Database names can apparently contain characters which are otherwise invalid in MySQL identifiers. So, the connection module quotes database name when selecting the db now.

MySQL queries can contain raw binary data, preceeded by the __binary introducer. So, bytestring::copy() used now when copying queries between buffers, rather than charstring::copy().

Perl DBI Driver Fixes

The Perl DBI driver allows leading delimiters in bind variable names now.

Fixed bind_inout_param -> bind_param_inout in Perl DBI docs.

Various Firebird Fixes.

Fixed an int64 datatype decimal problem, and a blob error that could cause SQL Relay to hang.


Even Less Notable, Or Behind-The-Scenes Changes and Improvements

countBindVariables correctly ignores @@'s now.

Added bulk load, bind variable translation, and module data frameworks.

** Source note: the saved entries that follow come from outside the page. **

(* ===== verification/LoanModel.v ===== *)
(** [internal/loan/model.go]: the data that the loan components exchange.  Go
    [int] and [int64] fields are [Z]; a [*time.Time] is an [option]. *)
From stdpp Require Import base list strings.
From Stdlib Require Import ZArith.
From S2P Require Import Prelude GoErrors GoTime Dates Money.
Local Open Scope Z_scope.

Inductive PositionSource : Set :=
| SourceMSO | SourceDWH | SourceTodaySnapshot | SourceReconstructed | SourceClosed.
#[export] Instance PositionSource_eq_dec : EqDecision PositionSource.
Proof. solve_decision. Defined.

(** The text of the constants of type [PositionSource] *)
Definition source_text (s : PositionSource) : string :=
  match s with
  | SourceMSO => "MSO"
  | SourceDWH => "DWH"
  | SourceTodaySnapshot => "current_snapshot"
  | SourceReconstructed => "reconstructed"
  | SourceClosed => "closed"
  end.

Record LoanPosition := {
  lp_AsOf : Date;
  lp_LoanStartDate : Date;
  lp_AccountNumber : string;
  lp_PrincipalOutstanding : Money;
  lp_PrincipalDue : Money;
  lp_InterestDue : Money;
  lp_PenaltyDue : Money;
  lp_CollectabilityBI : Z;
  lp_UnappliedAmount : Money;
  lp_Source : option PositionSource;
  lp_Branch : string;
  lp_Product : string;
  lp_CIF : string;
  lp_ContractNumber : string;
  lp_SourceUpdatedAt : option time
}.

Record OpeningLoanState := {
  op_AccountNumber : string;
  op_InterestType : string;
  op_PrincipalOutstanding : Money;
  op_PrincipalDue : Money;
  op_InterestDue : Money;
  op_PenaltyDue : Money;
  op_CollectabilityBI : Z
}.

Record CollectabilityPoint := { cp_Date : Date; cp_Value : Z }.

Record Repayment := {
  rp_Date : Date;
  rp_PrincipalComponent : Money;
  rp_InterestComponent : Money;
  rp_PenaltyComponent : Money;
  rp_EarlyPenaltyComponent : Money;
  rp_DWPComponent : Money;
  rp_TotalPayment : Money;
  rp_JournalNumber : string;
  rp_SourceOrder : Z
}.

Record ContractualInstallment := { ci_Number : Z; ci_DueDate : Date }.

Record ContractualInstallmentEvidence := {
  ev_Number : Z;
  ev_RawDueDate : string;
  ev_RawPaymentStatus : string
}.

Record ContractualScheduleRow := {
  row_Number : Z;
  row_DueDate : Date;
  row_Principal : Money;
  row_Interest : Money;
  row_Installment : Money;
  row_ScheduledBalance : Money
}.

Record ContractData := {
  cd_PrimaryAccount : string;
  cd_AlternateAccount : string;
  cd_CIF : string;
  cd_CustomerName : string;
  cd_Branch : string;
  cd_Product : string;
  cd_PlafondLimit : Money;
  cd_TenorMonths : Z;
  cd_FlatRatePercent : Money;
  cd_ReferenceRatePercent : Money;
  cd_CurrentCollectability : Z;
  cd_CurrentPrincipalDue : Money;
  cd_CurrentInterestDue : Money;
  cd_PenaltyDue : Money;
  cd_Status : string;
  cd_CloseDate : Date;
  cd_RawScheduleCount : Z;
  cd_ContractScheduleEvidence : option (list ContractualInstallmentEvidence);  (* None: nil *)
  cd_ContractSchedule : list ContractualInstallment;
  cd_Repayments : list Repayment
}.

Record CalculationInput := {
  in_AsOf : Date;
  in_Cutoff : Date;
  in_ContractualPrincipal : Money;
  in_TenorMonths : Z;
  in_FlatRatePercent : Money;
  in_Opening : OpeningLoanState;
  in_ContractSchedule : list ContractualInstallment;
  in_Repayments : list Repayment;
  in_CollectabilityTimeline : list CollectabilityPoint
}.

Record CalculationTrace := {
  tr_Opening : OpeningLoanState;
  tr_PeriodsAccrued : Z;
  tr_RepaymentsApplied : Z;
  tr_LastPaymentDate : Date;
  tr_LastDueDateAccrued : Date
}.

(** Go's zero values *)
Definition ZeroOpening : OpeningLoanState :=
  Build_OpeningLoanState EmptyString EmptyString MoneyZero MoneyZero MoneyZero MoneyZero 0.
Definition ZeroTrace : CalculationTrace := Build_CalculationTrace ZeroOpening 0 0 ZeroDate ZeroDate.
Definition ZeroPosition : LoanPosition := {|
  lp_AsOf := ZeroDate; lp_LoanStartDate := ZeroDate; lp_AccountNumber := EmptyString;
  lp_PrincipalOutstanding := MoneyZero; lp_PrincipalDue := MoneyZero; lp_InterestDue := MoneyZero;
  lp_PenaltyDue := MoneyZero; lp_CollectabilityBI := 0; lp_UnappliedAmount := MoneyZero;
  lp_Source := None; lp_Branch := EmptyString; lp_Product := EmptyString; lp_CIF := EmptyString;
  lp_ContractNumber := EmptyString; lp_SourceUpdatedAt := None |}.

Record CalculationResult := {
  res_AsOf : Date;
  res_PrincipalOutstanding : Money;
  res_PrincipalDue : Money;
  res_InterestDue : Money;
  res_CollectabilityBI : Z;
  res_UnappliedAmount : Money;
  res_Trace : CalculationTrace;
  res_ContractualSchedule : list ContractualScheduleRow
}.

Record ResolvedPosition := {
  rv_Loan : ContractData;
  rv_Position : LoanPosition;
  rv_ActualPosition : LoanPosition;
  rv_Trace : CalculationTrace;
  rv_ContractualSchedule : list ContractualScheduleRow
}.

These are actually quite powerful, but not yet wrung out or documented.

Added error handling to translation frameworks.

Added per-tx/session memory pools, and migrated sqlrtranslations memory pool to per-session pool.

All tx-queries are intercepted now (including autocommit on/off) and "in-transacton" is now tracked. Added a controller-level endTransaction() method and endTransaction/endSession methods to all modules.

Added an (incomplete) replay trigger module.

Fixed a systemctl enable bug that affected some Ubuntu platforms.

Rudiments 1.2.0 Release Announcement

Version 1.2.0 of Rudiments, the C++ class library for developing systems and applications, is now available.

This release adds a few minor features, and fixes a few minor bugs...

The jsonsax/dom classes handle escaping correctly now.

The url class features a getError() method which returns more detailed error information than the error class. For example, if there's a protocol error, as opposed to an operating-system-level error, then url::getError() returns it.

A sha256 class has been added. The sha1, sha256, and md5 classes now prefer to use libcrypto implementations, if they are available, as they might be hardware accelerated, but fall back to internal implementations if they are not available.

hash::getHash() returns binary data now, for all hashes. Previously sha1/256 returned binary data and md5 returned a string.

charstring::hexEncode()/hexDecode(), and charstring::before()/between()/after() methods have been added to the charstring class.

The url class now supports setting the user agent and other headers for http urls. It also supports making http POST requests.

The various container classes (linkedlist, avltree, dictionary, etc.) all support remove/clearAnd(Array)Delete methods. The removeAnd(Array)Delete methods remove the node from the container and delete the value stored in the node as well. The clearAnd(Array)Delete methods operate similarly, removing all nodes.